I am lucky,  drawing near to the end of my working life, I work in an environment where women  are fairly treated. However this has not always been the case; women in a capitalist society and the consumer culture are abused, used and taken for granted by employers, husbands and politicians.

I spend much of my time researching for women through the ages who have fought against this.  I thought the movement began in the 1960s; but it seems there were women speaking out about birth control, anti-marriage and independence before women had the right to vote.  

While dipping into Quiet Rumours again I came across Voltairine de Cleyre (1866-1912) she was an American anarchist writer and feminist.  She spoke out, opposing the state, marriage and the domination of religion in sexuality and women’s lives in general.  
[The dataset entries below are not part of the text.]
(* ===== verification/RwQueueProof.v ===== *)
(** * The operations of the queue, under interference

    The producer's and the consumer's operations against the invariant of
    [RwQueueSpec], with the other thread doing any of its steps between two
    accesses.  The rely [R] of a section is any preorder within the steps of
    the other thread: with equality as the rely, the same lemmas are about a
    queue used by one thread only. *)

From stdpp Require Import functions.
From S2P Require Import Prelude Interleave RwQueue RwQueueSpec.

Section Rules.
Context {T : Type}.
Abbreviation Gh := (@Ghost T).
Context (R G : Gh -> Gh -> Prop) `{!PreOrder R} `{!Reflexive G}.
Context (Hring : forall g g' b, R g g' -> b ∈ ring g -> b ∈ ring g').
Abbreviation rg := (rgwp Inv R G).

Lemma rg_load {X A} b (f : Block -> X) (k : X -> prog _ A) Q (g : Gh) :
  b ∈ ring g ->
  (forall q g' blk, R g g' -> Inv q g' -> b ∈ ring g' -> heap q !! b = Some blk -> blk_ok (gb g' b) blk ->
     rg (k (f blk)) Q g') ->
  rg (load b f ≫= k) Q g.
Proof using Type*.
  intros Hb H. apply rgwp_read; [done|]. intros q g' HR HI. pose proof (Hring _ _ _ HR Hb) as Hb'.
  destruct (iv_blocks _ _ HI b Hb') as (blk & Hl & Hok). rewrite Hl. eauto.
Qed.
(* ===== verification/Logs.v ===== *)
(** * What the program reports

    [Version_log] and [PrintChunkInfo] of [src/method/absMethod.cc], the
    [Version_log] of [src/method/palantir.cc], and the end of [main] in
    [src/app/main.cc]: the items handed to [<<], in order, with the arithmetic
    done on them.  Doubles
    are IEEE 754 binary64 numbers (the Standard Library's [SpecFloat]),
    infinities and NaN included; their decimal rendering is left to the C++
    library.  What the clocks measured is given. *)

From Stdlib Require Import SpecFloat.
From S2P Require Import Prelude Define AbsMethod.

(** ** Doubles *)

Definition double : Type := spec_float.
Definition double_of (n : Z) : double := binary_normalize 53 1024 n 0 false.
Definition fdiv : double -> double -> double := SFdiv 53 1024.
Definition fsub : double -> double -> double := SFsub 53 1024.
Definition fmul : double -> double -> double := SFmul 53 1024.

(** [x / 1024 / 1024]. *)
Definition mebi (x : double) : double := fdiv (fdiv x (double_of 1024)) (double_of 1024).

(** ** Output *)

(** Literals, and the values of strings, integers and doubles. *)
Inductive item :=
  | Text (s : string)
  | Name (s : string)
  | Number (n : Z)
  | Double (x : double)
  | Endl.

Definition title (s : string) : list item := [Text s; Endl].
Definition entry (label : string) (x : item) : list item := [Text label; x; Endl].
Definition entry_in (label : string) (x : item) (unit_ : string) : list item := [Text label; x; Text unit_; Endl].

(** The item printed behind a label, as the reader of a log finds it. *)
Fixpoint figure (label : string) (out : list item) : option item :=
  match out with
  | [] => None
  | i :: out' =>
      match i, out' with
      | Text s, x :: _ => if String.eqb s label then Some x else figure label out'
      | _, _ => figure label out'
      end
  end.

(** ** What is measured *)

(** The durations, in seconds, and [DCESum]. *)
Record Meters := mkMeters {
  DCESum : double;
  SFTime : double;
  DedupTime : double;
  LocalityMatchTime : double;
  LocalityDeltaTime : double;
  FeatureMatchTime : double;
  FeatureDeltaTime : double;
  lz4CompressionTime : double;
  deltaCompressionTime : double
}.

(** What [Version_log] keeps from one version to the next.  [preSFTime] has no
    initial value. *)
Record Pre := mkPre {
  preLogicalchunkiSize : Z;
  preuniquechunkSize : Z;
  preSFTime : double
}.

Definition new_Pre (preSFTime : double) : Pre := mkPre 0 0 preSFTime.

(** No code changes [finessehit]. *)
Definition finessehit : Z := 0.

(** ** The parts of the reports *)

Section Report.
Context (g : stat -> Z) (m : Meters).

Definition chunk_num_lines : list item :=
  title "-----------------CHUNK NUM-----------------------" ++
  entry "logical chunk num: " (Number (g logicalchunkNum)) ++
  entry "unique chunk num: " (Number (g uniquechunkNum)) ++
  entry "base chunk num: " (Number (g basechunkNum)) ++
  entry "delta chunk num: " (Number (g deltachunkNum)).

Definition chunk_size_lines (logical unique : string) : list item :=
  title "-----------------CHUNK SIZE-----------------------" ++
  entry logical (Number (g logicalchunkSize)) ++
  entry unique (Number (g uniquechunkSize)) ++
  entry "base chunk size: " (Number (g basechunkSize)) ++
  entry "delta chunk size: " (Number (g deltachunkSize)).

Definition metrics_lines : list item :=
  title "-----------------METRICS-------------------------" ++
  entry "Overall Compression Ratio: " (Double (fdiv (double_of (g logicalchunkSize)) (double_of (g uniquechunkSize)))) ++
  entry "DCC: " (Double (fdiv (double_of (g deltachunkNum)) (double_of (g uniquechunkNum)))) ++
  entry "DCR: " (Double (fdiv (double_of (g deltachunkOriSize)) (double_of (g deltachunkSize)))) ++
  entry "DCE: " (Double (fdiv (DCESum m) (double_of (g deltachunkNum)))).

(** [time] seconds for [logical] bytes, of which [saved] were not stored. *)
Definition time_lines (label : string) (time : item) (seconds : double) (logical saved : Z) (sf : double) : list item :=
  title "-----------------Time------------------------------" ++
  entry_in label time "s" ++
  entry_in "Throughput: " (Double (mebi (fdiv (double_of logical) seconds))) "MiB/s" ++
  entry_in "Reduce data speed: " (Double (mebi (fdiv (double_of saved) seconds))) "MiB/s" ++
  entry_in "SF generation time: " (Double sf) "s" ++
  entry_in "SF generation throughput: " (Double (mebi (fdiv (double_of logical) sf))) "MiB/s".

Definition breakdown_lines (chunktime : double) : list item :=
  entry_in "Chunk Time: " (Double chunktime) "s" ++
  entry_in "Dedup Time: " (Double (DedupTime m)) "s" ++
  entry_in "Locality Match Time: " (Double (LocalityMatchTime m)) "s" ++
  entry_in "Locality Delta Time: " (Double (LocalityDeltaTime m)) "s" ++
  entry_in "Feature Match Time: " (Double (FeatureMatchTime m)) "s" ++
  entry_in "Feature Delta Time: " (Double (FeatureDeltaTime m)) "s" ++
  entry_in "Lz4 Compression Time: " (Double (lz4CompressionTime m)) "s" ++
  entry_in "Delta Compression Time: " (Double (deltaCompressionTime m)) "s".

(** [uniquechunkNum * 96 + basechunkNum * 48], a [uint64_t]. *)
Definition index_bytes : Z := w64 (w64 (g uniquechunkNum * 96) + w64 (g basechunkNum * 48)).

Definition overhead_lines (head : string) (index : Z) : list item :=
  title head ++
  entry_in "Index Overhead: " (Double (mebi (double_of index))) "MiB" ++
  entry_in "Recipe Overhead: " (Double (mebi (fmul (double_of (g logicalchunkNum)) (double_of 8)))) "MiB" ++
  entry "SF number: " (Number (g SFnum)).

Definition reduct_lines : list item :=
  title "-----------------Reduct----------------------------" ++
  entry "dedup reduct size : " (Number (g DedupReduct)) ++
  entry "delta reduct size : " (Number (g DeltaReduct)) ++
  entry "local reduct size : " (Number (g LocalReduct)).

(** [n / 1024 / 1024] of an integer. *)
Definition whole_mebi (n : Z) : Z := n / 1024 / 1024.

Definition reduct_mebi_lines (head : string) : list item :=
  title head ++
  entry_in "dedup reduct size : " (Number (whole_mebi (g DedupReduct))) "MiB" ++
  entry_in "delta reduct size : " (Number (whole_mebi (g DeltaReduct))) "MiB" ++
  entry_in "local reduct size : " (Number (whole_mebi (g LocalReduct))) "MiB" ++
  entry_in "Feature reduct size: " (Number (whole_mebi (g FeatureReduct))) "MiB" ++
  entry_in "Locality reduct size: " (Number (whole_mebi (g LocalityReduct))) "MiB".

Definition end_line : list item := title "-----------------END-------------------------------".

(** ** [Version_log] *)

(** The bytes of this version, and those of them that were saved. *)
Definition version_bytes (p : Pre) : Z := w64 (g logicalchunkSize - preLogicalchunkiSize p).
Definition version_saved (p : Pre) : Z :=
  w64 (g logicalchunkSize - preLogicalchunkiSize p - g uniquechunkSize + preuniquechunkSize p).

Definition version_lines (ads_Version : Z) (p : Pre) (time : double) : list item :=
  entry "Version: " (Number ads_Version) ++
  chunk_num_lines ++
  chunk_size_lines "logicalchunkSize is " "uniquechunkSize is " ++
  metrics_lines ++
  time_lines "Version time: " (Double time) time (version_bytes p) (version_saved p) (fsub (SFTime m) (preSFTime p)).

Definition Version_log (ads_Version : Z) (time : double) (p : Pre) : list item * Pre :=
  (version_lines ads_Version p time ++
   overhead_lines "-----------------OverHead--------------------------" index_bytes ++
   end_line,
   mkPre (g logicalchunkSize) (preuniquechunkSize p) (SFTime m)).

(** The overload with [chunktime]. *)
Definition Version_log_chunktime (ads_Version : Z) (time chunktime : double) (p : Pre) : list item * Pre :=
  (version_lines ads_Version p time ++
   breakdown_lines chunktime ++
   overhead_lines "-----------------OVERHEAD--------------------------" index_bytes ++
   reduct_mebi_lines "-----------------REDUCT----------------------------" ++
   end_line,
   mkPre (g logicalchunkSize) (g uniquechunkSize) (SFTime m)).

(** [Palantir::Version_log]: the index holds super-features. *)
Definition Palantir_Version_log (ads_Version : Z) (time : double) (p : Pre) : list item * Pre :=
  (version_lines ads_Version p time ++
   overhead_lines "-----------------OverHead--------------------------"
     (w64 (w64 (g uniquechunkNum * 96) + w64 (g SFnum * 16))) ++
   end_line,
   mkPre (g logicalchunkSize) (preuniquechunkSize p) (SFTime m)).

(** ** [PrintChunkInfo] *)

Definition instruction_lines (inputDirpath : string) (chunkingMethod method fileNum : Z) (ratio : double) : list item :=
  title "-----------------INSTRUCTION----------------------" ++
  [Text "./BiSearch -i "; Name inputDirpath; Text " -c "; Number chunkingMethod; Text " -m "; Number method;
   Text " -n "; Number fileNum; Text " -r "; Double ratio; Endl].

(** [time] is an [int64_t]. *)
Definition run_lines (inputDirpath : string) (chunkingMethod method fileNum time : Z) (ratio : double) : list item :=
  instruction_lines inputDirpath chunkingMethod method fileNum ratio ++
  chunk_num_lines ++
  entry "finesse hit:" (Number finessehit) ++
  chunk_size_lines "logical chunk size: " "unique chunk size: " ++
  metrics_lines ++
  time_lines "total time: " (Number time) (double_of time) (g logicalchunkSize)
    (w64 (g logicalchunkSize - g uniquechunkSize)) (SFTime m).

(** What is written: both branches of the test on the file write the same. *)
Definition chunk_info (inputDirpath : string) (chunkingMethod method fileNum time : Z) (ratio : double) : list item :=
  run_lines inputDirpath chunkingMethod method fileNum time ratio ++
  overhead_lines "-----------------OverHead--------------------------" index_bytes ++
  reduct_lines ++
  end_line.

Definition chunk_info_chunktime (inputDirpath : string) (chunkingMethod method fileNum time : Z) (ratio chunktime : double)
    : list item :=
  run_lines inputDirpath chunkingMethod method fileNum time ratio ++
  breakdown_lines chunktime ++
  overhead_lines "-----------------OverHead--------------------------" index_bytes ++
  reduct_mebi_lines "-----------------Reduct----------------------------" ++
  end_line.
End Report.

(** "./chunkInfoLog.txt": a file that is there ([FileExist]) is opened with
    [ios::app], another with [ios::out]; [can_open] says whether this succeeds. *)
Definition Log : Type := option (list item).

Definition print_to (can_open : bool) (report : list item) (log : Log) : Log :=
  if can_open then
    match log with
    | None => Some report
    | Some old => Some (old ++ report)
    end
  else log.

Definition PrintChunkInfo (can_open : bool) (g : stat -> Z) (m : Meters) (inputDirpath : string)
    (chunkingMethod method fileNum time : Z) (ratio : double) (log : Log) : Log :=
  print_to can_open (chunk_info g m inputDirpath chunkingMethod method fileNum time ratio) log.

Definition PrintChunkInfo_chunktime (can_open : bool) (g : stat -> Z) (m : Meters) (inputDirpath : string)
    (chunkingMethod method fileNum time : Z) (ratio chunktime : double) (log : Log) : Log :=
  print_to can_open (chunk_info_chunktime g m inputDirpath chunkingMethod method fileNum time ratio chunktime) log.

(** ** What [main] prints *)

Definition usage_lines (argc : Z) (argv0 : string) : list item :=
  entry "argc is " (Number argc) ++
  [Text "Usage: "; Name argv0;
   Text " -i <input file> -m <chunking method> -c <compression method> -n <process number> -r <Bisearch fault ratio>"; Endl].

(** [tool::Logging]: a time stamp, the program, the message. *)
Definition Logging (stamp logger : string) (message : list item) : list item :=
  [Name stamp; Text "<"; Name logger; Text ">: "] ++ message.

(** The messages of [delta.cc]; [%d] takes an [int] of the [uint64_t] given. *)
Definition totals_lines (g : stat -> Z) (stamp : string) : list item :=
  let log := Logging stamp "BiSearchSystem" in
  log (entry "logical Chunk Num is " (Number (s32 (g logicalchunkNum)))) ++
  log (entry "unique Chunk Num is " (Number (s32 (g uniquechunkNum)))) ++
  log (entry "Total logical size is " (Number (g logicalchunkSize))) ++
  log (entry "Total compressed size is " (Number (g uniquechunkSize))) ++
  log (entry "Compression ratio is " (Double (fdiv (double_of (g logicalchunkSize)) (double_of (g uniquechunkSize))))).

(** The end of [main.cc]. *)

Definition migration_lines (g : stat -> Z) (dirName : string) (chunkingType compressionMethod backupNum : Z) : list item :=
  [Text " -i "; Name dirName; Text " -c "; Number chunkingType; Text " -m "; Number compressionMethod;
   Text " -n "; Number backupNum; Endl] ++
  entry "logical size : " (Number (g logicalchunkSize)) ++
  entry "Ori lossless compression size : " (Number (g oriLCSize)) ++
  entry "Migratory lossless compression size : " (Number (g MLCSize)) ++
  entry "Ori lossless compression ratio: " (Double (fdiv (double_of (g logicalchunkSize)) (double_of (g oriLCSize)))) ++
  entry "Migration lossless compression ratio: " (Double (fdiv (double_of (g logicalchunkSize)) (double_of (g MLCSize)))) ++
  entry_in "improve ratio: "
    (Double (fmul (fsub (fdiv (double_of (g oriLCSize)) (double_of (g MLCSize))) (double_of 1)) (double_of 100))) "%".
She was named after Voltaire the well known enlightenment writer, historian and philosopher, and  born in Michigan,to a poor and unhappy household. At twelve her father eager for her to be better educated sent her to  Catholic Convent; she says in her essay that ‘by early influences and education I should have been a nun and spent my life glorifying’  as her school friends were doing still doing as she spoke. She goes on to say that she still pitied the little girl ‘battling solitary in the murk of religious superstition unable to believe’ but not having the courage to say otherwise.  

Three years later she left the convent a free thinker; but without having read  a book or heard a word of encouragement.  Her story ‘The making of an anarchist’   written during the time that followed has a cinematic feel.   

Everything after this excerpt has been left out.